Kailash meanwhile tells his own and Sujata's family that he has agreed to Atharv and Vividha's marriage. Preparations begin, but on the day of the marriage, Uma, Vividha's mother, finds out Kailash's real intentions of taking Vividha to Delhi for her marriage with Ravish. Uma tells Vividha and asks her to meet Atharv who awaits her at a temple. Vividha tells Atharv everything. They take their seven rounds and Atharv promises to return if they get separated. 

Kailash goes to the temple and attacks Atharv. To stop her father from killing Atharv, she agrees to marry whoever Kailash wants her to. To revenge herself on her father, Vividha is adamant about wedding Ravish and then ruining the marriage with him. Her mother begs her not to take a step that spoils the life of an innocent man, but Vividha does not listen.

On the day of their marriage, Ravish has to participate in an emergency mission for the Indian Army. Vividha hopes that he might die in the mission. However, after successfully completing it, Ravish marries Vividha. After their marriage, Vividha is rude to Ravish who is confused with her behaviour and asks her the reason behind it. Vividha lies about her willingness to marry him, but continues to cheat Ravish. She later feels ashamed since he and his family are extremely good to her. Eventually Ravish falls in love with Vividha.

Ravish's mother Suman loves Vividha just as much as her own daughter and always supports her. Ravish performs the duties of a good husband. After seeing the goodness of Ravish's family, Vividha starts to behave better, but still does not tell them the truth. Vividha starts feeling Atharv's presence in the house, but thinks that she is just imagining him. It is later revealed that Atharv is alive, and he and his mother, Sujata are hidden in the care of Ravish as Atharv is Ravish's half-brother. Atharv has lost his mental balance after getting beaten up by Kailash's goons. After some days, Vividha finds out that Atharv is in the house under Ravish's care, but soon realizes that he has lost his mental balance.

Vividha goes to Kailash's house, but does not find him. Uma informs her that Kailash is missing and the police think that he is dead, but Vividha does not believe this. She informs everyone about Atharv's mental imbalance, breaks all ties with Kailash, and vows to break ties with Ravish and help Atharv become normal again. Meanwhile, Sujata finds out that Vividha is Ravish's wife. She decides to leave Ravish's home as she doesn't want Vividha to come back into Atharv's life. Ravish tries to stop her. Vividha returns home, and Sujata slaps Vividha and tells Ravish the truth. Vividha is forced to confess to Ravish that she still loves Atharv.

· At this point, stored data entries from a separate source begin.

(** C1.  Marking entities destroyed, any number of them, leaves the length
    of [getAll<T>()] as it was for every [T].  A call of [refresh()] on a
    manager that satisfies its invariant is defined, and afterwards the
    authoritative collection and every bucket hold exactly the entities
    they held that were not marked, in the order they had; every address
    they hold points at an entity whose flag is false, and no marked
    entity is left in storage either. *)
Theorem destruction_is_deferred {F : Type} (hash_code : EntityType -> N)
    (m : Manager F) :
  Manager_wf m ->
  (forall (ps : list ptr) (T : EntityType),
     length (Manager_getAll hash_code T (foldr mark_destroyed m ps)).1
     = length (Manager_getAll hash_code T m).1)
  /\ exists m',
       Manager_refresh m = Some m'
       /\ entities m' = survivors m (entities m)
       /\ entities m' `sublist_of` entities m
       /\ (forall key,
             groupedEntities m' !! key
             = survivors m <$> groupedEntities m !! key)
       /\ (forall key v, groupedEntities m' !! key = Some v ->
             exists v0, groupedEntities m !! key = Some v0
                        /\ v `sublist_of` v0)
       /\ (forall p, p ∈ entities m' ->
             exists e, store m' !! p = Some e /\ destroyed e = false)
       /\ (forall key v p, groupedEntities m' !! key = Some v -> p ∈ v ->
             exists e, store m' !! p = Some e /\ destroyed e = false)
       /\ (forall p e, store m' !! p = Some e -> destroyed e = false)
       /\ Manager_wf m'.
Proof.
  intros Hwf. split.
  { intros ps T. rewrite getAll_marks. reflexivity. }
  exists (refreshed m). pose proof (refreshed_wf m Hwf) as Hwf'.
  split; [apply Manager_refresh_wf, Hwf|].
  split; [reflexivity|].
  split; [apply sublist_filter|].
  split; [intros key; apply lookup_fmap|].
  split.
  { intros key v. cbn [groupedEntities refreshed]. rewrite lookup_fmap.
    destruct (groupedEntities m !! key) as [v0|]; [|discriminate].
    intros [= <-]. exists v0. split; [reflexivity|apply sublist_filter]. }
  assert (Hent : forall p, p ∈ entities (refreshed m) ->
            exists e, store (refreshed m) !! p = Some e /\ destroyed e = false).
  { intros p Hp. destruct (proj1 (wf_owned _ Hwf' p) Hp) as [e He].
    exists e. split; [exact He|].
    exact (refreshed_nothing_destroyed m p e Hwf He). }
  split; [exact Hent|].
  split.
  { intros key v p Hk Hp. apply Hent. eapply (wf_grouped _ Hwf'); eauto. }
  split; [|exact Hwf'].
  intros p e. apply refreshed_nothing_destroyed, Hwf.
Qed.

Ravish is heartbroken, but decides to help them reunite and asks for some time to reveal the truth to his family. Vividha agrees and decides to hide her relationship with Atharv. After a few days, Atharv and Sujata's secret is revealed before the family. Suman wants to throw them out from the house, but Ravish convinces her that Sujata and Atharv have equal right to the house. Meanwhile, Guddi (Vividha's sister) comes to the Vashisht house and is attracted towards Ravish. Understanding Guddi's intention, Vividha tries to send her back to Ajmer, but Guddi refuses to go back and decides to reveal Atharv and Vividha's secret. Just as she is about to, she dies by falling down the stairs. Everyone thinks it was an accident, but Vividha thinks it was murder. 

Ravish's enemy Zeenat enters the house in order to attack Ravish and his family, as Ravish had arrested Zeenat's husband who is a terrorist. Terrorists, led by Zeenat, attack the Vashisht family. Ravish rescues his family, but both Ravish and Atharv are hurt during the fight.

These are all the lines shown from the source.